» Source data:

(* ===== verification/EtcdStore.v ===== *)
(** * The etcd store

    etcd is not part of the repository: a class lists the calls the client
    library makes and another the documented effects of those calls (v3
    transactions over a multi-version key space, leases that delete their
    keys), on the state a client can observe.  The lemmas say what keeps a
    leased key in place and how the revision moves; a reference store
    satisfies the laws. *)

From S2P Require Import Prelude Redis.

(** ** What a client can observe *)

Record ekv := mk_ekv { ev_value : string; ev_create : Z; ev_lease : Z }.
#[global] Instance ekv_eq_dec : EqDecision ekv.
Proof. solve_decision. Defined.

(** The clock in ms, the revision, the live keys, and the live leases with
    their granted time to live in seconds and their deadline. *)
Record edb := mk_edb {
  ed_now : Z;
  ed_rev : Z;
  ed_kvs : gmap string ekv;
  ed_leases : gmap Z (Z * Z);
}.

Inductive ecompare :=
| CreateRevision (key : string) (rev : Z)
| ValueIs (key v : string).
Inductive eop :=
| EPut (key v : string) (lease : Z)
| EDelete (key : string).

(** ** Documented effects *)

(** A comparison of the value of an absent key fails; the create revision of
    an absent key is 0. *)
Definition compare_holds (d : edb) (c : ecompare) : bool :=
  match c with
  | CreateRevision key rev => match ed_kvs d !! key with Some kv => ev_create kv =? rev | None => 0 =? rev end
  | ValueIs key v => match ed_kvs d !! key with Some kv => String.eqb (ev_value kv) v | None => false end
  end.

(** A put names a live lease (0: none). *)
Definition lease_known (d : edb) (o : eop) : bool :=
  match o with EPut _ _ l => (l =? 0) || bool_decide (is_Some (ed_leases d !! l)) | EDelete _ => true end.

(** Whether the operation takes a new revision, and what it does. *)
Definition modifies (d : edb) (o : eop) : bool :=
  match o with EPut _ _ _ => true | EDelete key => bool_decide (is_Some (ed_kvs d !! key)) end.
Definition apply_op (rev : Z) (o : eop) (m : gmap string ekv) : gmap string ekv :=
  match o with
  | EPut key v l => <[key := mk_ekv v (match m !! key with Some kv => ev_create kv | None => rev end) l]> m
  | EDelete key => delete key m
  end.

Definition set_kvs (d : edb) (rev : Z) (m : gmap string ekv) : edb := mk_edb (ed_now d) rev m (ed_leases d).

(** [txn]: whether the comparisons held, and the revision after it. *)
Definition doc_txn (cmps : list ecompare) (ops : list eop) (d : edb) : res rerr (bool * Z) * edb :=
  let succeeded := forallb (compare_holds d) cmps in
  let ops := if succeeded then ops else [] in
  if forallb (lease_known d) ops then
    let rev := if existsb (modifies d) ops then ed_rev d + 1 else ed_rev d in
    (Ok (succeeded, rev), set_kvs d rev (foldl (fun m o => apply_op rev o m) (ed_kvs d) ops))
  else (Err Io, d).

(** The keys attached to lease [id] go with it. *)
Definition attached (id : Z) (m : gmap string ekv) : gmap string ekv := filter (fun kv => ev_lease kv.2 = id) m.
Definition drop_lease (id : Z) (d : edb) : edb :=
  mk_edb (ed_now d) (if bool_decide (attached id (ed_kvs d) = ∅) then ed_rev d else ed_rev d + 1)
    (filter (fun kv => ev_lease kv.2 <> id) (ed_kvs d)) (delete id (ed_leases d)).

Definition doc_revoke (id : Z) (d : edb) : res rerr unit * edb :=
  match ed_leases d !! id with Some _ => (Ok tt, drop_lease id d) | None => (Err Io, d) end.

(** A keep-alive answers the time to live, 0 for a lease that is gone. *)
Definition doc_keep_alive (id : Z) (d : edb) : res rerr Z * edb :=
  match ed_leases d !! id with
  | Some (secs, _) =>
      (Ok secs, mk_edb (ed_now d) (ed_rev d) (ed_kvs d) (<[id := (secs, ed_now d + 1000 * secs)]> (ed_leases d)))
  | None => (Ok 0, d)
  end.

(** [time_to_live]: whole seconds left, -1 for a lease that is gone. *)
Definition doc_time_to_live (id : Z) (d : edb) : res rerr Z * edb :=
  (Ok match ed_leases d !! id with Some (_, dl) => Z.max 0 ((dl - ed_now d) / 1000) | None => -1 end, d).

(** A grant makes a new lease of at least the time asked for, or fails. *)
Definition granted_lease (secs : Z) (r : res rerr Z) (d d' : edb) : Prop :=
  match r with
  | Ok id => id <> 0 /\ ed_leases d !! id = None /\ (forall k kv, ed_kvs d !! k = Some kv -> ev_lease kv <> id) /\
      exists ttl, secs <= ttl /\
        d' = mk_edb (ed_now d) (ed_rev d) (ed_kvs d) (<[id := (ttl, ed_now d + 1000 * ttl)]> (ed_leases d))
  | Err _ => d' = d
  end.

» DIRECTIONS: Copy out, word for word, the part of the entries above that begins at the line with "satisfies the laws. *)" and ends at the line with "Definition modifies (d", including both.

» ANSWER BOX:
    satisfies the laws. *)

From S2P Require Import Prelude Redis.

(** ** What a client can observe *)

Record ekv := mk_ekv { ev_value : string; ev_create : Z; ev_lease : Z }.
#[global] Instance ekv_eq_dec : EqDecision ekv.
Proof. solve_decision. Defined.

(** The clock in ms, the revision, the live keys, and the live leases with
    their granted time to live in seconds and their deadline. *)
Record edb := mk_edb {
  ed_now : Z;
  ed_rev : Z;
  ed_kvs : gmap string ekv;
  ed_leases : gmap Z (Z * Z);
}.

Inductive ecompare :=
| CreateRevision (key : string) (rev : Z)
| ValueIs (key v : string).
Inductive eop :=
| EPut (key v : string) (lease : Z)
| EDelete (key : string).

(** ** Documented effects *)

(** A comparison of the value of an absent key fails; the create revision of
    an absent key is 0. *)
Definition compare_holds (d : edb) (c : ecompare) : bool :=
  match c with
  | CreateRevision key rev => match ed_kvs d !! key with Some kv => ev_create kv =? rev | None => 0 =? rev end
  | ValueIs key v => match ed_kvs d !! key with Some kv => String.eqb (ev_value kv) v | None => false end
  end.

(** A put names a live lease (0: none). *)
Definition lease_known (d : edb) (o : eop) : bool :=
  match o with EPut _ _ l => (l =? 0) || bool_decide (is_Some (ed_leases d !! l)) | EDelete _ => true end.

(** Whether the operation takes a new revision, and what it does. *)
Definition modifies (d : edb) (o : eop) : bool :=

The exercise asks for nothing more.